Celecoxib offers the unique therapeutic prospect of alleviating pain and inflammation without the untoward gastrointestinal, renal, and platelet effects associated with conventional nonsteroidal anti-inflammatory drugs. This is possible because celecoxib is a cyclooxygenase-2 (COX-2)-specific inhibiting agent that inhibits the conversion of arachidonic acid to the prostaglandins that mediate pain and inflammation while having no effect on the formation of the prostaglandins that mediate normal homeostasis in the gastrointestinal tract, kidneys, and platelets and that are formed under the control of cyclooxygenase-1 (COX-1). Double-blind clinical trials have demonstrated that celecoxib is as effective in ameliorating the signs and symptoms of osteoarthritis and rheumatoid arthritis as naproxen and as effective as aspirin in reducing pain following dental extraction. Controlled trials have also shown that the incidence of gastroduodenal ulcers and the combined incidence of gastroduodenal ulcers and erosions are significantly lower with celecoxib therapy than with naproxen therapy and are similar to those associated with placebo administration.

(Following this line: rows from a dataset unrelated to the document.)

(* ===== verification/TestClient.v ===== *)
(** * The test client of the consensus group

    [cmd/consensus_test/main.go]: a client that submits jobs to the node it was
    given, follows the leader's address and counts the jobs it got through. The
    nodes answer as [RaftClient.v] says. *)

From Stdlib Require Import Strings.Byte Strings.String.
From S2P Require Import Prelude.
From S2P Require Import Bytes.
From S2P Require Import Json.
From S2P Require Import JsonTheory.
From S2P Require Import Models.
From S2P Require Import Fs.
From S2P Require Import JsonEncode.
From S2P Require Import JsonCompact.
From S2P Require Import Payloads.
From S2P Require Import RaftState.
From S2P Require Import RaftNode.
From S2P Require Import RaftClient.

(** ** The client and what it sends *)

(** src/cmd/consensus_test/main.go:19-23 (Client)

    The connection and the stub over it are an index into the connections that
    were dialled. *)
Record Client := mkClient { conn : option nat; grpcClient : nat; address : string }.

(** src/api/proto/consensus/v1/consensus.proto:47-54 (AppendResponseStatus, the numbers) *)
Definition status_number (s : AppendResponseStatus) : Z :=
  match s with
  | SUCCESS => 0 | BAD_PAYLOAD => 1 | BAD_ORIGIN_ID => 2
  | NEEDS_SNAPSHOT => 3 | FAILED_CONSENSUS => 4 | CONCURRENT_CLAIM => 5
  end.

(** The errors of [SendJob]. *)
Inductive send_error :=
| MarshalFailed | NetworkError | UnsupportedStatus (status : Z) | AttemptsExhausted.

(** src/cmd/consensus_test/main.go:141-146 (main, jobsToSend) *)
Record test_job := mkTestJob { tj_ID : string; tj_Image : string; tj_Priority : Z; tj_Command : string }.

(** src/cmd/consensus_test/main.go:48-67 (SendJob, the payload)

    Marshalling a map of strings cannot fail. *)
Definition job_payload (j : test_job) : option (list byte) :=
  let rawTask := encode_struct [("command"%string, encode_text (tj_Command j))] in
  marshal_job (mkJobPayload (tj_ID j) Pending (tj_Image j) (tj_Priority j) 250 100 rawTask).

(** src/cmd/consensus_test/main.go:69-74 (SendJob, the request) *)
Definition job_request (now : Z) (j : test_job) (payload : list byte) : RawAppendRequest :=
  mkRawAppendRequest "consensus-test-client"
    ("req-" +:+ tj_ID j +:+ "-" +:+ string_of_list_byte (sprint_int now))
    "test-client-scheduler-example" payload.

Section client.
(** The world of the nodes; which addresses [grpc.NewClient] accepts; and a
    call of [ClientAppend] at an address, without an answer where it fails. *)
Context {W : Type} (dials : string → bool)
  (call : string → RawAppendRequest → W → option AppendResponse * W).

(** The connections dialled so far, with whether each is open, and the nodes. *)
Record net := mkNet { dialled : list (string * bool); nodes : W }.

(** src/cmd/consensus_test/main.go:26-37 (NewClient) *)
Definition NewClient (addr : string) (t : net) : option Client * net :=
  if dials addr
  then (Some (mkClient (Some (length (dialled t))) (length (dialled t)) addr),
        mkNet (dialled t ++ [(addr, true)]) (nodes t))
  else (None, t).

(** src/cmd/consensus_test/main.go:40-44 (Close) *)
Definition Close (c : Client) (t : net) : net :=
  match conn c with
  | Some k => mkNet (alter (λ '(a, _), (a, false)) k (dialled t)) (nodes t)
  | None => t
  end.

(** A call over a connection reaches the address it was dialled to, if it is open. *)
Definition invoke (c : Client) (req : RawAppendRequest) (t : net) : option AppendResponse * net :=
  match dialled t !! grpcClient c with
  | Some (addr, true) => let '(r, w) := call addr req (nodes t) in (r, mkNet (dialled t) w)
  | _ => (None, t)
  end.

(** src/cmd/consensus_test/main.go:95-118 (SendJob, redirected) *)
Definition redirect (leader : string) (c : Client) (t : net) : Client * net :=
  if bool_decide (leader = EmptyString) then (c, t) else
  match NewClient leader t with
  | (None, t) => (c, t)
  | (Some newClient, t) =>
      let t := Close c t in
      (mkClient (conn newClient) (grpcClient newClient) (address newClient), t)
  end.

(** src/cmd/consensus_test/main.go:76-126 (SendJob, the attempts) *)
Fixpoint attempts (tries : nat) (req : RawAppendRequest) (c : Client) (t : net)
    : option send_error * Client * net :=
  match tries with
  | O => (Some AttemptsExhausted, c, t)
  | S tries =>
      match invoke c req t with
      | (None, t) => (Some NetworkError, c, t)
      | (Some resp, t) =>
          let status := status_number (AStatus resp) in
          if status =? 1 then (None, c, t)
          else if status =? 2 then
            let '(c, t) := redirect (LeaderAddress resp) c t in attempts tries req c t
          else (Some (UnsupportedStatus status), c, t)
      end
  end.

Definition maxRetries : nat := 3.

(** src/cmd/consensus_test/main.go:47-127 (SendJob) *)
Definition SendJob (now : Z) (j : test_job) (c : Client) (t : net) : option send_error * Client * net :=
  match job_payload j with
  | None => (Some MarshalFailed, c, t)
  | Some payload => attempts maxRetries (job_request now j payload) c t
  end.

(** src/cmd/consensus_test/main.go:158-168 (main, the batch)

    Each job with the time at which it is sent. *)
Fixpoint dispatch (jobs : list (Z * test_job)) (sent : nat) (c : Client) (t : net) : nat * Client * net :=
  match jobs with
  | [] => (sent, c, t)
  | (now, j) :: jobs =>
      let '(e, c, t) := SendJob now j c t in
      dispatch jobs (match e with None => S sent | Some _ => sent end) c t
  end.

(** src/cmd/consensus_test/main.go:129-172 (main)

    The number of jobs reported as dispatched; [None] when the first node cannot be dialled. *)
Definition main (targetNode : string) (jobs : list (Z * test_job)) (t : net) : option nat * net :=
  match NewClient targetNode t with
  | (None, t) => (None, t)
  | (Some client, t) =>
      let '(sent, client, t) := dispatch jobs 0 client t in (Some sent, Close client t)
  end.
End client.

(** src/cmd/consensus_test/main.go:146-151 (main, the jobs) *)
Definition jobsToSend : list test_job :=
  [mkTestJob "job-001" "ubuntu:latest" 3 "echo 'Initializing Kubernetes Engine'";
   mkTestJob "job-002" "golang:1.22-alpine" 5 "go test -v ./...";
   mkTestJob "job-003" "redis:alpine" 1 "redis-server --protected-mode no";
   mkTestJob "job-004" "nginx:latest" 2 "nginx -g 'daemon off;'"].

(** ** Every job can be marshalled *)

Lemma any_text_field_ok d k s :
  valid_utf8 (list_byte_of_string k) → ∃ v, field_ok d (k, encode_text s, v).
Proof.
  intros Hk. eexists. split; [done|]. intros x _. cbn [fst snd].
  destruct (encode_string_reads (list_byte_of_string s) x) as (q & Hq & Hstr).
  unfold encode_text. rewrite Hq. split; [by eapply rd_string|done].
Qed.

Lemma job_payload_total j : is_Some (job_payload j).
Proof.
  destruct (any_text_field_ok (pred maxNestingDepth) "command" (tj_Command j)
    ltac:(by vm_compute)) as [v Hv].
  unfold job_payload, marshal_job. cbn [jp_Payload].
  assert (is_Some (encode_raw (encode_struct [("command"%string, encode_text (tj_Command j))])))
    as [p ->]; [|by eexists].
  unfold encode_raw, compact.
  pose proof (encode_struct_parses [("command"%string, encode_text (tj_Command j), v)]) as Hparse.
  cbn [fmap list_fmap fst] in Hparse. rewrite Hparse by (done || by apply Forall_singleton).
  by eexists.
Qed.

(** ** The client against the nodes *)

Section group.
(** What a node does while an append waits, as in [ClientAppend], and which
    answers do not arrive in time. *)
Context (dials : string → bool) (before after : RawAppendRequest → Node → Node)
  (lost : RawAppendRequest → bool).

Definition serve (addr : string) (req : RawAppendRequest) (w : gmap string Node)
    : option AppendResponse * gmap string Node :=
  match w !! addr with
  | None => (None, w)
  | Some n =>
      let '(r, n) := ClientAppend (before req) (after req) req n in
      (if lost req then None else r, <[addr := n]> w)
  end.

(** The answers of one node to the jobs, in their order. *)
Fixpoint answers (addr : string) (jobs : list (Z * test_job)) (w : gmap string Node)
    : list (option AppendResponseStatus) * gmap string Node :=
  match jobs with
  | [] => ([], w)
  | (now, j) :: jobs =>
      let '(r, w) := serve addr (job_request now j (default [] (job_payload j))) w in
      let '(rs, w) := answers addr jobs w in ((AStatus <$> r) :: rs, w)
  end.

(** No answer to a client's append has the number the client redirects on. *)
Lemma serve_status addr req w r w' :
  serve addr req w = (Some r, w') → AStatus r ≠ BAD_ORIGIN_ID.
Proof using Type.
  unfold serve, ClientAppend, clientAppend_guard. intros H.
  repeat case_match; simplify_eq; try done;
    unfold clientAppend_answer; by repeat case_match.
Qed.

Definition told (s : option AppendResponseStatus) : option send_error :=
  match s with
  | None => Some NetworkError
  | Some BAD_PAYLOAD => None
  | Some s => Some (UnsupportedStatus (status_number s))
  end.

(** One attempt, whatever its answer. *)
Lemma SendJob_once now j c addr cs w :
  cs !! grpcClient c = Some (addr, true) →
  let '(r, w') := serve addr (job_request now j (default [] (job_payload j))) w in
  SendJob dials serve now j c (mkNet cs w) = (told (AStatus <$> r), c, mkNet cs w').
Proof using Type.
  intros Hc. destruct (job_payload_total j) as [p Hp]. unfold SendJob. rewrite Hp. change (default [] (Some p)) with p.
  destruct (serve _ _ _) as [r w'] eqn:Hs. unfold maxRetries. cbn [attempts].
  unfold invoke. cbn [dialled nodes]. rewrite Hc, Hs.
  destruct r as [r|]; [|done]. apply serve_status in Hs. cbn [fmap option_fmap option_map].
  by destruct (AStatus r).
Qed.

Definition refusals (rs : list (option AppendResponseStatus)) : nat :=
  length (filter (λ s, s = Some BAD_PAYLOAD) rs).

Lemma told_refusals s rs :
  refusals (s :: rs) = (match told s with None => S (refusals rs) | Some _ => refusals rs end).
Proof using Type. unfold refusals. rewrite filter_cons. by destruct s as [[]|]. Qed.

Lemma dispatch_answers jobs n c addr cs w :
  cs !! grpcClient c = Some (addr, true) →
  dispatch dials serve jobs n c (mkNet cs w) =
    ((n + refusals (answers addr jobs w).1)%nat, c, mkNet cs (answers addr jobs w).2).
Proof using Type.
  intros Hc. revert n w. induction jobs as [|[now j] jobs IH]; intros n w; cbn [dispatch answers].
  - by rewrite Nat.add_0_r.
  - pose proof (SendJob_once now j c addr cs w Hc) as H1.
    destruct (serve _ _ _) as [r w']. rewrite H1, IH.
    destruct (answers addr jobs w') as [rs w'']. cbn [fst snd]. rewrite told_refusals.
    destruct (told _); [done|]. by rewrite <- Nat.add_succ_comm.
Qed.

(** C40: the test client counts the refusals. Whatever the nodes do and whichever
    answers are lost, the number of jobs it reports as dispatched is the number
    of its appends that were answered by [BAD_PAYLOAD], the answer of a follower
    and of an undecided append; an append that was committed, [SUCCESS], counts
    as a failure. It never leaves the node it was given, whatever leader the
    answers name: it dials one connection, sends each job once, over this
    connection, and closes it. *)
Theorem main_counts_refusals targetNode jobs t :
  dials targetNode = true →
  main dials serve targetNode jobs t =
    (Some (refusals (answers targetNode jobs (nodes t)).1),
     mkNet (dialled t ++ [(targetNode, false)]) (answers targetNode jobs (nodes t)).2).
Proof using Type.
  intros Hd. unfold main, NewClient. rewrite Hd. erewrite dispatch_answers.
  - unfold Close. cbn [conn dialled nodes].
    rewrite alter_app_r_alt, Nat.sub_diag by lia. done.
  - cbn [grpcClient]. by rewrite list_lookup_middle.
Qed.
End group.

(** A leader that commits every entry and its follower. *)
Definition test_group : gmap string Node :=
  {[ "leader:1" := lone_leader; "follower:1" := set_state (set_role Follower (state lone_leader)) lone_leader ]}.
Definition commits (req : RawAppendRequest) (n : Node) : Node :=
  set_registry (Resolve (raw_RequestId req) true (reqRegistry n)) n.
Definition test_run (target : string) : option nat * net :=
  main (λ _, true) (serve (λ _ n, n) commits (λ _, false)) target
    ((λ j, (0, j)) <$> jobsToSend) (mkNet [] test_group).

Lemma main_counts_refusals_witness :
  (test_run "leader:1").1 = Some 0%nat ∧ (test_run "follower:1").1 = Some 4%nat ∧
  nodes (test_run "follower:1").2 = test_group.
Proof.
  unfold test_run. rewrite !main_counts_refusals by reflexivity.
  split_and!; vm_compute; reflexivity.
Defined.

In a study of platelet function, it was found that a single 650-mg dose of aspirin profoundly diminished platelet function, while therapeutic doses of celecoxib exhibited no such effect. Celecoxib has been shown to be well tolerated, with incidences of adverse events similar to placebo in most instances. In summary, evidence to date indicates that celecoxib is a safe and effective therapeutic modality for the management of arthritis and pain.